There has been some confusion around the correct basis for determining the decline in turnover when applying the basic turnover test for the JobKeeper Scheme due, in part, to the reference to ‘cash and accruals’ in the guidance document on the ATO website.
I’ve collaborated with my colleague Bruce Quigley, Senior Adviser at The Tax Institute, to try to make sense of this issue, and provide a useful example for tax practitioners. This may not be easy for some businesses.
Under the Coronavirus Economic Response Package (Payments and Benefits) Rules 2020 (the Rules) a business satisfies the decline in turnover test if it’s projected GST turnover for a turnover test period (month or quarter) in which the test time occurs, falls short (generally by 30%) of the business’ current GST turnover for a relevant comparison period.
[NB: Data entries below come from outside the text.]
(** * The DeepSeek reviewer pipeline of [src/reviewers/deepseek.js]

    A shallow embedding of the chunking / retry / aggregation pipeline:
    [splitCodeIntoChunks], [reviewCodeChunk], [processChunkWithRetry],
    [extractSection], [extractIssuesBySeverity], [parseReviewResponse],
    [combineChunkResults], [enhanceOutputFormat] and [reviewWithDeepseek].

    - JavaScript strings are sequences of UTF-16 code units; they are
      embedded as lists of code units ([N]): [s.length] is [length s] and
      [+] on strings is [++].
    - Objects are records; a property that an object may lack is an
      [option] ([None] is [undefined]).
    - [throw] and promise rejection are the [Throw] case of [result].
    - The remote API, the timer, [Math.random] and the order in which the
      chunk tasks complete are inputs to the model.
    - The built-ins of the engine that cannot be written out here, the
      Unicode case tables of [toLowerCase] and [JSON.parse], are
      parameters of the model.
    - Numbers that are delays are binary64 numbers, embedded as the
      rationals they are ([Q]); every operation on them rounds its exact
      result to the nearest binary64 number ([Double.round]).
    - [console.log] output is not part of the model of the pipeline; the
      progress line and what the entry point prints are modelled on their
      own, further down. *)

From Stdlib Require Import Ascii String NArith QArith Qminmax Qround Qabs Qpower Lqa Lia
  DecimalString.
From Stdlib Require SpecFloat PrimFloat FloatOps.
From stdpp Require Import base option list gmap sets.

Local Open Scope nat_scope.
Local Open Scope list_scope.

(** ** Strings *)

Module Js.

Definition text := list N.

(** An ASCII literal as a JavaScript string. *)
Definition lit (s : string) : text := N_of_ascii <$> list_ascii_of_string s.

Definition LF : N := 10%N.
Definition nl : text := [LF].

(** Template interpolation of a non-negative integer. *)
Definition of_nat (n : nat) : text := lit (NilEmpty.string_of_uint (Nat.to_uint n)).

(** [s.split('\n')]: never empty, [''.split('\n')] is [['']]. *)
Fixpoint split_lines (s : text) : list text :=
  match s with
  | [] => [[]]
  | c :: s' =>
      if (c =? LF)%N then [] :: split_lines s'
      else match split_lines s' with
           | l :: ls => (c :: l) :: ls
           | [] => [[c]]
           end
  end.

(** [parts.join(sep)]. *)
Fixpoint join (sep : text) (parts : list text) : text :=
  match parts with
  | [] => []
  | [p] => p
  | p :: ps => p ++ sep ++ join sep ps
  end.

(** [s.substring(a, b)]: the arguments are swapped when [a > b] and
    clamped to the length. *)
Definition substring (a b : nat) (s : text) : text :=
  take (Nat.max a b - Nat.min a b) (drop (Nat.min a b) s).

Definition mem (c : N) (l : list N) : bool := existsb (N.eqb c) l.

(** White space and line terminators: what [trim] strips and what [\s]
    matches. *)
Definition is_space (c : N) : bool :=
  mem c [9; 10; 11; 12; 13; 32; 160; 5760; 8232; 8233; 8239; 8287; 12288; 65279]%N
  || ((8192 <=? c) && (c <=? 8202))%N.

Definition is_digit (c : N) : bool := ((48 <=? c) && (c <=? 57))%N.
Definition is_upper (c : N) : bool := ((65 <=? c) && (c <=? 90))%N.
Definition is_lower (c : N) : bool := ((97 <=? c) && (c <=? 122))%N.

(** [\w], which decides [\b]. *)
Definition is_word (c : N) : bool :=
  is_upper c || is_lower c || is_digit c || (c =? 95)%N.

Fixpoint trim_start (s : text) : text :=
  match s with
  | c :: s' => if is_space c then trim_start s' else s
  | [] => []
  end.

Definition trim (s : text) : text := reverse (trim_start (reverse (trim_start s))).

(** The lower case of a code unit of the Basic Latin and Latin-1 blocks:
    [A-Z] and [U+00C0-U+00DE] without the multiplication sign move by 32. *)
Definition lower_unit (c : N) : N :=
  if is_upper c then (c + 32)%N
  else if ((192 <=? c) && (c <=? 222) && negb (c =? 215))%N then (c + 32)%N
  else c.

(** [s.toLowerCase()].  In a text of the Basic Latin and Latin-1 blocks
    every code unit is mapped on its own, as above, and no rule that
    looks at the context applies.  The lower case of any other text is
    what the Unicode case tables of the engine make of it: [case_tables]
    is that function, a parameter of the model. *)
Definition toLowerCase (case_tables : text → text) (s : text) : text :=
  if forallb (λ c, (c <=? 255)%N) s then lower_unit <$> s else case_tables s.

(** Canonicalisation of an [i]-flag match on a Basic Latin pattern
    character: a code unit above 127 never canonicalises to one below. *)
Definition canon (c : N) : N := if is_lower c then (c - 32)%N else c.

Definition text_eqb (a b : text) : bool := bool_decide (a = b).

(** [s.startsWith(p)] and [s.includes(p)]. *)
Fixpoint startsWith (p s : text) : bool :=
  match p, s with
  | [], _ => true
  | a :: p', b :: s' => (a =? b)%N && startsWith p' s'
  | _ :: _, [] => false
  end.

Fixpoint includes (p s : text) : bool :=
  startsWith p s || match s with _ :: s' => includes p s' | [] => false end.

End Js.

Import Js.

(** ** Regular expressions

    The fragment of the regular expressions that the program uses, with
    the backtracking semantics of the language: alternatives are tried
    left to right, a greedy repetition tries the longest run first and a
    lazy one the shortest.  Repetition is over one code unit (a literal,
    a class or the dot), which is all the program repeats. *)

Module Regex.

Inductive re :=
| Chr (p : N → bool)                  (* one code unit: literal, class, dot *)
| Seq (r1 r2 : re)
| Alt (r1 r2 : re)
| Star (greedy : bool) (p : N → bool) (* p* and p*? *)
| WordB                               (* \b *)
| Eoi                                 (* $ without the m flag *)
| Ahead (r : re)                      (* (?=r) *)
| Eps.

(** A position is the code unit before it and the text after it. *)
Definition cont := option N → text → option text.

Fixpoint star (greedy : bool) (p : N → bool) (prev : option N) (s : text) (k : cont)
    : option text :=
  let more :=
    match s with
    | c :: s' => if p c then star greedy p (Some c) s' k else None
    | [] => None
    end in
  if greedy
  then match more with Some r => Some r | None => k prev s end
  else match k prev s with Some r => Some r | None => more end.

Definition word_at (c : option N) : bool :=
  match c with Some c => is_word c | None => false end.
Both terms contain the concept of the ‘values of supplies made or likely to be made’ in a particular period. The turnover calculation under the Rules requires a business to include sales that have been made, or likely to be made, in the relevant month or quarter without any reference to when payments are made. That is, the calculations are based on the time a business makes the sales.
In the guidance document referred to above and Law Companion Ruling 2020/1, the ATO appears to be offering an administrative approach (not totally consistent with the Rules) to make it easier for some businesses to satisfy the decline in turnover basic calculation, by stating that, ‘you may use a cash or accruals approach to determining the value of your sales in the relevant month or quarter’.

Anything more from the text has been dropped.